== PROVIDED RECORDS ==
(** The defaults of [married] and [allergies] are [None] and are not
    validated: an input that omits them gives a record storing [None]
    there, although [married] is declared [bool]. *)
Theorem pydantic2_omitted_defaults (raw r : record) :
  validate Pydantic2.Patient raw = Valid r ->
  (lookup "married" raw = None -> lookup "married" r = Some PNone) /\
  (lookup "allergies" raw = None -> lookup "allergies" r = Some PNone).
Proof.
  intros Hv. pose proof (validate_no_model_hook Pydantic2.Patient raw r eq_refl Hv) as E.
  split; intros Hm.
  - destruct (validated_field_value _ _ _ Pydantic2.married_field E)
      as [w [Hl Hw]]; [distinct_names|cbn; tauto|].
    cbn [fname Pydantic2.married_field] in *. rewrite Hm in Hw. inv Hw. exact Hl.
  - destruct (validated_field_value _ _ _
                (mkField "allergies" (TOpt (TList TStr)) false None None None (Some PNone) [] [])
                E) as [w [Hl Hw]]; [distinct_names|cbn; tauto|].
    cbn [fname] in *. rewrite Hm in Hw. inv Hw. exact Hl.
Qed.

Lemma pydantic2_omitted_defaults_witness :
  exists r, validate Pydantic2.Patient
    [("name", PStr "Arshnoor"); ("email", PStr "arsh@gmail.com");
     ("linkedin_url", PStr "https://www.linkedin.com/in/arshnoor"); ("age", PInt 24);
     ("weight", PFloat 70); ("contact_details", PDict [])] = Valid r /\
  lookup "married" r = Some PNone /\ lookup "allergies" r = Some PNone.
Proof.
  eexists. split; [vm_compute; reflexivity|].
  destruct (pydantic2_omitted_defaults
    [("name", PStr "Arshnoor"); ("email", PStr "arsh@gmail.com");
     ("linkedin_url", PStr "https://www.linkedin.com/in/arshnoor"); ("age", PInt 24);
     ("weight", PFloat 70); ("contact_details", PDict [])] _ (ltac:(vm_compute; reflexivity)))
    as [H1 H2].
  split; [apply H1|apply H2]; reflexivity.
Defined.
===
== PROVIDED RECORDS ==
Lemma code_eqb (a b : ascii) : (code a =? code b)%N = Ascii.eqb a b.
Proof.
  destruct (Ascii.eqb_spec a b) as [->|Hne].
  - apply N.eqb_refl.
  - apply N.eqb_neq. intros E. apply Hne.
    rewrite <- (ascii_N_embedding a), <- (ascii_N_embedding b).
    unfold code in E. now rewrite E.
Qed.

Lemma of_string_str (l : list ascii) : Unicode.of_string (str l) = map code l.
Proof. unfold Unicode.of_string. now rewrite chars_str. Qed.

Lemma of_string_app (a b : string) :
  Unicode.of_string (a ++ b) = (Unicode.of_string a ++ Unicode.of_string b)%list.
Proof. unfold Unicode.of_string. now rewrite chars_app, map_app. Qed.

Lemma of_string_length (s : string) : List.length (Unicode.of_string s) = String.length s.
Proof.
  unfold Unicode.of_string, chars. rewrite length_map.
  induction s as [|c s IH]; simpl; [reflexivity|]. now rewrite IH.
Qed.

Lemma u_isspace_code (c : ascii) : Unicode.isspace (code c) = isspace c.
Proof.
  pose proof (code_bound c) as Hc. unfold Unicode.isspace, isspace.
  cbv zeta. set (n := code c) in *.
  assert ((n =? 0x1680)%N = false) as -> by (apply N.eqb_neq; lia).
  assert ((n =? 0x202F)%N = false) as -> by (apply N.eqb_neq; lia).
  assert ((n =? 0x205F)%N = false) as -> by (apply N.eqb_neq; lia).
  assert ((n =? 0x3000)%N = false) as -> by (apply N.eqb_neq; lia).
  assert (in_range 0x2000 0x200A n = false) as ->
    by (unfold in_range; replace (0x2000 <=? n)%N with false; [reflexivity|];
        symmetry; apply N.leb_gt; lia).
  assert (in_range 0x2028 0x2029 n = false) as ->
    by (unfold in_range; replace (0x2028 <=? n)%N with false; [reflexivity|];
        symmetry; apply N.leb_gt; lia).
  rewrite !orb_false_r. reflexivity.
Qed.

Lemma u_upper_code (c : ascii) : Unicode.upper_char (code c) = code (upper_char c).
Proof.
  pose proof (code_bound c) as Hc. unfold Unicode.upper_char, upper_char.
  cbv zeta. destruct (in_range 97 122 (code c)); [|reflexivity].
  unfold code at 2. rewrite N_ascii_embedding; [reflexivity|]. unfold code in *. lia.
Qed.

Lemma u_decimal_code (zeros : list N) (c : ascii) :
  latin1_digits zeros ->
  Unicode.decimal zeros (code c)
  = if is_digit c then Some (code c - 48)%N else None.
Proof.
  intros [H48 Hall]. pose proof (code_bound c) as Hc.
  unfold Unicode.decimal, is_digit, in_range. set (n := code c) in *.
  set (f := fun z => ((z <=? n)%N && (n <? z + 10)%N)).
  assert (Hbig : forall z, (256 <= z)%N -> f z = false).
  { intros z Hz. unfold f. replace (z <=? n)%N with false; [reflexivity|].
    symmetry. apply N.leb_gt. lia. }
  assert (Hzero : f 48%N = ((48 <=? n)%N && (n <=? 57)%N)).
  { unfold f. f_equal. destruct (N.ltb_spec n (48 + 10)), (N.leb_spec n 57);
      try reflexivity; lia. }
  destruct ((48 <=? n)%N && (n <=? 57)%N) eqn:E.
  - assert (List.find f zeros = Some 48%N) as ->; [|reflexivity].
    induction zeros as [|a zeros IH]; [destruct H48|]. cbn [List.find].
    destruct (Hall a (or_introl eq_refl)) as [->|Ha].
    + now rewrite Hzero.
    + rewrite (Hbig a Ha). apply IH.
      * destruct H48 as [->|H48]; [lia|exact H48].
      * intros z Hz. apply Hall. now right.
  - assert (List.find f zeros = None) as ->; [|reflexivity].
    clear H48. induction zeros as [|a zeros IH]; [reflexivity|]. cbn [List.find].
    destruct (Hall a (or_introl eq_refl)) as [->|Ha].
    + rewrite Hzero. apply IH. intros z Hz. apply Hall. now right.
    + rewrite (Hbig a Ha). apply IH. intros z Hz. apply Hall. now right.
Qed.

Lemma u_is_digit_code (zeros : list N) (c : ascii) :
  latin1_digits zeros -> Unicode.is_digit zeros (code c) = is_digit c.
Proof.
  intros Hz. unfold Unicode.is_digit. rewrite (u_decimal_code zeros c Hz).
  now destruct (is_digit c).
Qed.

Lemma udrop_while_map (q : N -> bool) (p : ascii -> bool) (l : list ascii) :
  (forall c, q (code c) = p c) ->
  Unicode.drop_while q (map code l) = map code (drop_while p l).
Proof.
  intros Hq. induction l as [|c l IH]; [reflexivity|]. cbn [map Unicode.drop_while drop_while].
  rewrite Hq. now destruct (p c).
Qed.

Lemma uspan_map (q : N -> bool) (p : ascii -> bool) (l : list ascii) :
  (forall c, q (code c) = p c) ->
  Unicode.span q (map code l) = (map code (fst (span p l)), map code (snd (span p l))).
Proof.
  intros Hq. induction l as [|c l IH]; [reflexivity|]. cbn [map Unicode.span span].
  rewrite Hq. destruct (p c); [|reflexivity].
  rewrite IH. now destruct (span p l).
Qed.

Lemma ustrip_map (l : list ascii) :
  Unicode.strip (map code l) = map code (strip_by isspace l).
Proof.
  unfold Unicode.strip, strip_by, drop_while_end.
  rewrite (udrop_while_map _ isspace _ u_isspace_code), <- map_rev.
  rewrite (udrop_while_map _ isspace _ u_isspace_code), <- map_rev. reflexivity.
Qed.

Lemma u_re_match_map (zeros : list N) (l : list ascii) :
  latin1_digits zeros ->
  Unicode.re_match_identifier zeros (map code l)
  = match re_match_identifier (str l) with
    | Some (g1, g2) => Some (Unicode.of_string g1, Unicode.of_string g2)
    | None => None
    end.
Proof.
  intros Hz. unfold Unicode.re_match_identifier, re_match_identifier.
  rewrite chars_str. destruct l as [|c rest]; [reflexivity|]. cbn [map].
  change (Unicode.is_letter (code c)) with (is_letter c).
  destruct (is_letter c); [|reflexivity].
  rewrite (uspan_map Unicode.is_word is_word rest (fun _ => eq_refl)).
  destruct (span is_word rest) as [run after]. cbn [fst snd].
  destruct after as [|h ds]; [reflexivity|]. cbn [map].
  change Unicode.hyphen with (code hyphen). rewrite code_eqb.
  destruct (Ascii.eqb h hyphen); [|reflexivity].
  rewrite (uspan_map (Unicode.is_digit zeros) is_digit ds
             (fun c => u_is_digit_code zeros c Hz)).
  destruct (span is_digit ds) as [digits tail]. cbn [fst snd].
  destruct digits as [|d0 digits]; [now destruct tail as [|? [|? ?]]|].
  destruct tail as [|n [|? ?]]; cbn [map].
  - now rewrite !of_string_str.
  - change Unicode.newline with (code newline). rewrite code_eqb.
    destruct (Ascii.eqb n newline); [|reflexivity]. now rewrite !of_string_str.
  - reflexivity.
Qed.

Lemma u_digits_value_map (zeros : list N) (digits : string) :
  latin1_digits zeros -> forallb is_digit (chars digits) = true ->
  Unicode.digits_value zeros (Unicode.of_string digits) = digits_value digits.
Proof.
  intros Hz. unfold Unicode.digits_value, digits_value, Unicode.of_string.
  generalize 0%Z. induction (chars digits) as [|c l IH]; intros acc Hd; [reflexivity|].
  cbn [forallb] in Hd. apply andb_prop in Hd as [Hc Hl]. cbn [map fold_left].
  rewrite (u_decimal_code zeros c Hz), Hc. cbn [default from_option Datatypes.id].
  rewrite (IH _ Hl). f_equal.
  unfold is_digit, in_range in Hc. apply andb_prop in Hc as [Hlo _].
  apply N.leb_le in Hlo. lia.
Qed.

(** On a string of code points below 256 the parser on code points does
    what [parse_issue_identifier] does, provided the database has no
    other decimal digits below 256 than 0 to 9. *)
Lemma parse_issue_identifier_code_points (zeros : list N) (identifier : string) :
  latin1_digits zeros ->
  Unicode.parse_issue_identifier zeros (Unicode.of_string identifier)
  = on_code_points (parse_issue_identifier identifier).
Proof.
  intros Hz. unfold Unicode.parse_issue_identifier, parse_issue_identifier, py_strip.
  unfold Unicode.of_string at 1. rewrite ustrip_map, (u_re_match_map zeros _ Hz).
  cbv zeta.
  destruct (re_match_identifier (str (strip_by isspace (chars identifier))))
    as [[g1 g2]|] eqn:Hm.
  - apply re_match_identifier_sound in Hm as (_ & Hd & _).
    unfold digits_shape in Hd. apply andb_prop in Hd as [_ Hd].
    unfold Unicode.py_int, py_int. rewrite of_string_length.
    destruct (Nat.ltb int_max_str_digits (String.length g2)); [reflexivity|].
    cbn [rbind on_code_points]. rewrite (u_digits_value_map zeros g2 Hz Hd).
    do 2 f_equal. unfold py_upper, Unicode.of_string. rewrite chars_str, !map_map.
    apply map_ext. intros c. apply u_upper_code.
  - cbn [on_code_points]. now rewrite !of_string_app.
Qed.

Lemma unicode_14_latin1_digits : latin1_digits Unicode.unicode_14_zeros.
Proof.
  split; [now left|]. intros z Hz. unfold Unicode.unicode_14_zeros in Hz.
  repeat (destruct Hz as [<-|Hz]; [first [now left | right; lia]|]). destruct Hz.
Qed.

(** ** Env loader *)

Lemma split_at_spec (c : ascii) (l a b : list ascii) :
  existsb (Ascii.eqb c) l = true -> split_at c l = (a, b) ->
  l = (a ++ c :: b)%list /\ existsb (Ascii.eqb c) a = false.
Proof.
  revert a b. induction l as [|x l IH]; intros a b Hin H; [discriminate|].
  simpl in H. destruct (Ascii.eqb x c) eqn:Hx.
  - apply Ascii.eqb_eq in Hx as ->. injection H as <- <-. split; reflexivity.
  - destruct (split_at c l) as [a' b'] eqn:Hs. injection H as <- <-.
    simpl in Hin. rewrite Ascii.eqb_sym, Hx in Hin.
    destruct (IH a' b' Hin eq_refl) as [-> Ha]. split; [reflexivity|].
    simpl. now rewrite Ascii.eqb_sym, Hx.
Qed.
===
# INSTRUCTIONS TO FOLLOW
Check each line in the records above for the word "change". Return those that have it.

# ANSWER TO THIS TASK
  change (Unicode.is_letter (code c)) with (is_letter c).
  change Unicode.hyphen with (code hyphen). rewrite code_eqb.
  - change Unicode.newline with (code newline). rewrite code_eqb.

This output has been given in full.